==== Task input

(* ===== verification/Multiline.v ===== *)
(** * Multiline messages

    Models [freeq-server/src/connection/draft_multiline.rs]: the inbound BATCH
    state machine, the assembly of a closed batch into one message and the
    frames relayed to each kind of receiver; and, from
    [connection/mod.rs], the PRIVMSG/NOTICE/BATCH arms of the command loop and
    the rate-limit exemption. [open_batches] is a map from (session, batch id);
    what a handler sends or hands on is a list of effects. *)

From stdpp Require Import base gmap strings list fin_maps.
From Stdlib Require Import ZArith Lia Ascii String.
From S2P Require Import Prelude IrcMessage.
Open Scope Z_scope.

Definition MAX_BYTES : Z := 40000.
Definition MAX_LINES : Z := 100.
Definition MAX_CONCURRENT_BATCHES_PER_SESSION : Z := 5.

(** [s.len()] *)
Definition len (s : string) : Z := Z.of_nat (String.length s).

Record BatchLine := mkLine { bl_body : string; bl_concat_to_previous : bool; bl_command : string }.

Record OpenBatch := mkBatch {
  ob_batch_id : string;
  ob_batch_type : string;
  ob_target : string;
  ob_opener_tags : gmap string string;
  ob_lines : list BatchLine;
  ob_byte_count : Z;
  ob_first_command : option string
}.

Definition no_lines (b : OpenBatch) : bool := match ob_lines b with [] => true | _ => false end.

Definition cost_of_appending (b : OpenBatch) (body : string) (concat_to_previous : bool) : Z :=
  if no_lines b || concat_to_previous then len body else len body + 1.

Inductive BatchError :=
| Invalid (reason : string)
| MaxBytes
| MaxLines
| InvalidTarget (batch_target line_target : string).

(** [state.open_batches] *)
Notation Batches := (gmap (string * string) OpenBatch).

Definition count_session_open_batches (open : Batches) (session_id : string) : Z :=
  Z.of_nat (List.length (List.filter (fun kv => String.eqb kv.1.1 session_id) (map_to_list open))).

Definition handle_batch_open (open : Batches) (session_id batch_id batch_type target : string)
    (opener_tags : gmap string string) : result unit BatchError * Batches :=
  if is_empty batch_id then (Err (Invalid "empty batch id"), open)
  else if negb (String.eqb batch_type "draft/multiline") then (Err (Invalid "unknown batch type"), open)
  else if is_empty target then (Err (Invalid "missing batch target"), open)
  else
    match open !! (session_id, batch_id) with
    | Some _ => (Err (Invalid "batch id already open"), open)
    | None =>
        if MAX_CONCURRENT_BATCHES_PER_SESSION <=? count_session_open_batches open session_id
        then (Err (Invalid "too many concurrent batches"), open)
        else (Ok tt, <[(session_id, batch_id) :=
                         mkBatch batch_id batch_type target opener_tags [] 0 None]> open)
    end.

Inductive RouteOutcome :=
| Absorbed
| NotInBatch
| RouteError (e : BatchError).

(** The first line pins the batch to PRIVMSG or to NOTICE. *)
Definition mixes (b : OpenBatch) (command : string) : bool :=
  match ob_first_command b with Some seen => negb (String.eqb seen command) | None => false end.

Definition pin_command (b : OpenBatch) (command : string) : OpenBatch :=
  mkBatch (ob_batch_id b) (ob_batch_type b) (ob_target b) (ob_opener_tags b) (ob_lines b)
    (ob_byte_count b)
    (match ob_first_command b with Some c => Some c | None => Some command end).

Definition push_line (b : OpenBatch) (l : BatchLine) (cost : Z) : OpenBatch :=
  mkBatch (ob_batch_id b) (ob_batch_type b) (ob_target b) (ob_opener_tags b) (ob_lines b ++ [l])
    (ob_byte_count b + cost) (ob_first_command b).

Definition try_route_to_batch (open : Batches) (session_id : string) (msg_tags : gmap string string)
    (command target body : string) (concat_to_previous : bool) : RouteOutcome * Batches :=
  match msg_tags !! "batch" with
  | None => (NotInBatch, open)
  | Some batch_id =>
      let key := (session_id, batch_id) in
      match open !! key with
      | None => (NotInBatch, open)
      | Some entry =>
          if negb (String.eqb target (ob_target entry))
          then (RouteError (InvalidTarget (ob_target entry) target), open)
          else
            if mixes entry command
            then (RouteError (Invalid "cannot mix PRIVMSG and NOTICE in a draft/multiline batch"), open)
            else
              let entry := pin_command entry command in
              let open := <[key := entry]> open in
              if concat_to_previous && is_empty body
              then (RouteError (Invalid "cannot send a blank line with the multiline concat tag"), open)
              else if no_lines entry && concat_to_previous
              then (RouteError (Invalid "first line cannot carry draft/multiline-concat"), open)
              else
                let cost := cost_of_appending entry body concat_to_previous in
                if MAX_BYTES <? ob_byte_count entry + cost then (RouteError MaxBytes, open)
                else if MAX_LINES <? Z.of_nat (List.length (ob_lines entry)) + 1
                then (RouteError MaxLines, open)
                else (Absorbed,
                      <[key := push_line entry (mkLine body concat_to_previous command) cost]> open)
      end
  end.

Definition handle_batch_close (open : Batches) (session_id batch_id : string)
    : result OpenBatch BatchError * Batches :=
  let key := (session_id, batch_id) in
  match open !! key with
  | None => (Err (Invalid "unknown batch id"), open)
  | Some batch =>
      let all_blank := forallb (fun l => is_empty (bl_body l)) (ob_lines batch) in
      (if negb (no_lines batch) && all_blank
       then Err (Invalid "batch consists entirely of blank lines") else Ok batch,
       delete key open)
  end.

(** [retain(|(sid, _), _| sid != session_id)], when a session goes away. *)
Definition drop_session (open : Batches) (session_id : string) : Batches :=
  filter (fun kv => String.eqb kv.1.1 session_id = false) open.

(** [assemble_body] from the [i]-th line on, after [out]. *)
Fixpoint assemble_lines (first : bool) (lines : list BatchLine) : string :=
  match lines with
  | [] => ""
  | l :: rest =>
      (if first || bl_concat_to_previous l then "" else String LF "")
      +:+ bl_body l +:+ assemble_lines false rest
  end.

Definition assemble_body (b : OpenBatch) : string := assemble_lines true (ob_lines b).
(** [is_receipt] reads the tags, which stamping leaves alone. *)
Lemma receipt_stamped d event : receipt sp (stamped d event) = receipt sp event.
Proof. done. Qed.

Lemma arrival_in_bucket (d : DeferQueue) now event :
  In (stamped d event) (bucket (enqueue (dq d) now event) (pk_origin event)).
Proof.
  unfold enqueue. rewrite bucket_insert, bool_decide_true by done. apply in_app_iff. right. by left.
Qed.

Lemma park_spec (d : DeferQueue) now event :
  accounted (dq d) -> bounded (dq d) ->
  let q1 := enqueue (dq d) now event in let o := pk_origin event in
  let '(d', dropped) := park sp d now event in
  room_made q1 (dq d') dropped /\
  match dropped with
  | [] => over_origin o q1 = false /\ over_total q1 = false
  | [e] => first_to_go (if over_origin o q1 then bucket q1 o else items q1) e /\
           (over_origin o q1 = true \/ over_total q1 = true)
  | _ => False
  end.
Proof.
  intros A B q1 o. pose proof (enqueue_one_over (dq d) now event A B) as H.
  pose proof (ov_accounted _ _ H) as A1. pose proof (arrival_in_bucket d now event) as Hin. fold q1 o in Hin, A1, H.
  assert (Hit : In (stamped d event) (items q1)) by (by apply (bucket_facts q1 o A1)).
  destruct (evict_from_spec q1 o (receipt sp event) A1) as (i & e & He & Hi & Hf).
  { intros Hn. by rewrite Hn in Hin. } { intros Hr. exists (stamped d event). by rewrite receipt_stamped. }
  destruct (evict_any_spec q1 (receipt sp event) A1) as (o' & i' & e' & He' & Hi' & Hf').
  { intros Hn. by rewrite Hn in Hit. } { intros Hr. exists (stamped d event). by rewrite receipt_stamped. }
  unfold park. fold q1. fold o. set (v1 := or_arrival o _ (fun q => evict_oldest_from sp q o _)).
  set (v2 := or_arrival o _ (fun q => evict_oldest_anywhere sp q _)).
  assert (V1 : v1 q1 = Some (o, i)) by (unfold v1, or_arrival; by rewrite He).
  assert (V2 : v2 q1 = Some (o', i')) by (unfold v2, or_arrival; by rewrite He').
  destruct (make_room_spec q1 o v1 v2 H) as [R D]; [intros _; by eauto|intros _ _; rewrite V2; simpl; by eauto|].
  destruct (make_room o v1 v2 q1) as [q' dropped]; simpl in R, D |- *. split; [done|].
  rewrite V1, V2 in D. simpl in D. rewrite Hi, Hi' in D. subst dropped. simpl.
  destruct (over_origin o q1); [by auto|]. destruct (over_total q1); auto.
Qed.
(* ===== verification/NickMap.v ===== *)
(** * Nicknames

    Models [NickMap], [bind_identity] and [bind_identity_with_fallback] of
    [freeq-server/src/server.rs] and the NICK arm of the command loop of
    [connection/mod.rs]. [Names] is the part of [SharedState] they share: who
    is connected under which nick, and which identity owns which nick. *)

From stdpp Require Import base gmap strings list fin_maps.
From Stdlib Require Import ZArith Lia String Ascii.
From S2P Require Import Prelude.
Open Scope Z_scope.

(** ** The map *)

Record NickMap := mkNickMap {
  nick_to_sid : gmap string string;   (* lower-case nick to primary session *)
  sid_to_nick : gmap string string    (* session to display nick *)
}.

Definition no_nicks : NickMap := mkNickMap ∅ ∅.

Section Map.
Context {CF : CaseFold} {HO : HashOrder}.

Definition nm_insert (m : NickMap) (display_nick session_id : string) : NickMap :=
  let lower := to_lowercase display_nick in
  let primaries :=
    match sid_to_nick m !! session_id with
    | Some old_nick =>
        let old_lower := to_lowercase old_nick in
        if negb (String.eqb old_lower lower)
           && bool_decide (nick_to_sid m !! old_lower = Some session_id)
        then delete old_lower (nick_to_sid m) else nick_to_sid m
    | None => nick_to_sid m
    end in
  mkNickMap (<[lower := session_id]> primaries)
            (<[session_id := display_nick]> (delete session_id (sid_to_nick m))).

Definition get_session (m : NickMap) (nick : string) : option string := nick_to_sid m !! to_lowercase nick.
Definition get_nick (m : NickMap) (session_id : string) : option string := sid_to_nick m !! session_id.
Definition contains_nick (m : NickMap) (nick : string) : bool := is_some (get_session m nick).

Definition remove_by_nick (m : NickMap) (nick : string) : option string * NickMap :=
  let lower := to_lowercase nick in
  (nick_to_sid m !! lower,
   mkNickMap (delete lower (nick_to_sid m))
             (filter (fun sn => to_lowercase sn.2 <> lower) (sid_to_nick m))).

Definition remove_by_session (m : NickMap) (session_id : string) : option string * NickMap :=
  match sid_to_nick m !! session_id with
  | None => (None, m)
  | Some nick =>
      let lower := to_lowercase nick in
      let rest := delete session_id (sid_to_nick m) in
      (Some nick,
       if bool_decide (nick_to_sid m !! lower = Some session_id) then
         let n2s := delete lower (nick_to_sid m) in
         mkNickMap
           (match List.find (fun sn => String.eqb (to_lowercase sn.2) lower) (hash_iter rest) with
            | Some (other, _) => <[lower := other]> n2s
            | None => n2s
            end) rest
       else mkNickMap (nick_to_sid m) rest)
  end.

Definition nick_belongs_to (m : NickMap) (nick session_id : string) : bool :=
  bool_decide (get_session m nick = Some session_id).
End Map.

(** ** Identities *)

Record Names := mkNames {
  nick_to_session : NickMap;
  nick_owners : gmap string string;    (* lower-case nick to DID *)
  did_nicks : gmap string string;      (* DID to lower-case nick *)
  session_dids : gmap string string
}.

Inductive BindOutcome := Bound | ConflictOwnedByOther (owner_did : string).

Section Identity.
Context {CF : CaseFold}.

Definition with_owners (s : Names) (owners nicks : gmap string string) : Names :=
  mkNames (nick_to_session s) owners nicks (session_dids s).

(** The nick the identity held before, unless it is this one, is released. *)
Definition release_previous (s : Names) (did nick_lower : string) : gmap string string :=
  match did_nicks s !! did with
  | Some prev =>
      if negb (String.eqb prev nick_lower) && bool_decide (nick_owners s !! prev = Some did)
      then delete prev (nick_owners s) else nick_owners s
  | None => nick_owners s
  end.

========

Go through the entries and filter for lines holding the word "which"; copy each match.

▶ [Exercise solution]:
(** [is_receipt] reads the tags, which stamping leaves alone. *)
    is connected under which nick, and which identity owns which nick. *)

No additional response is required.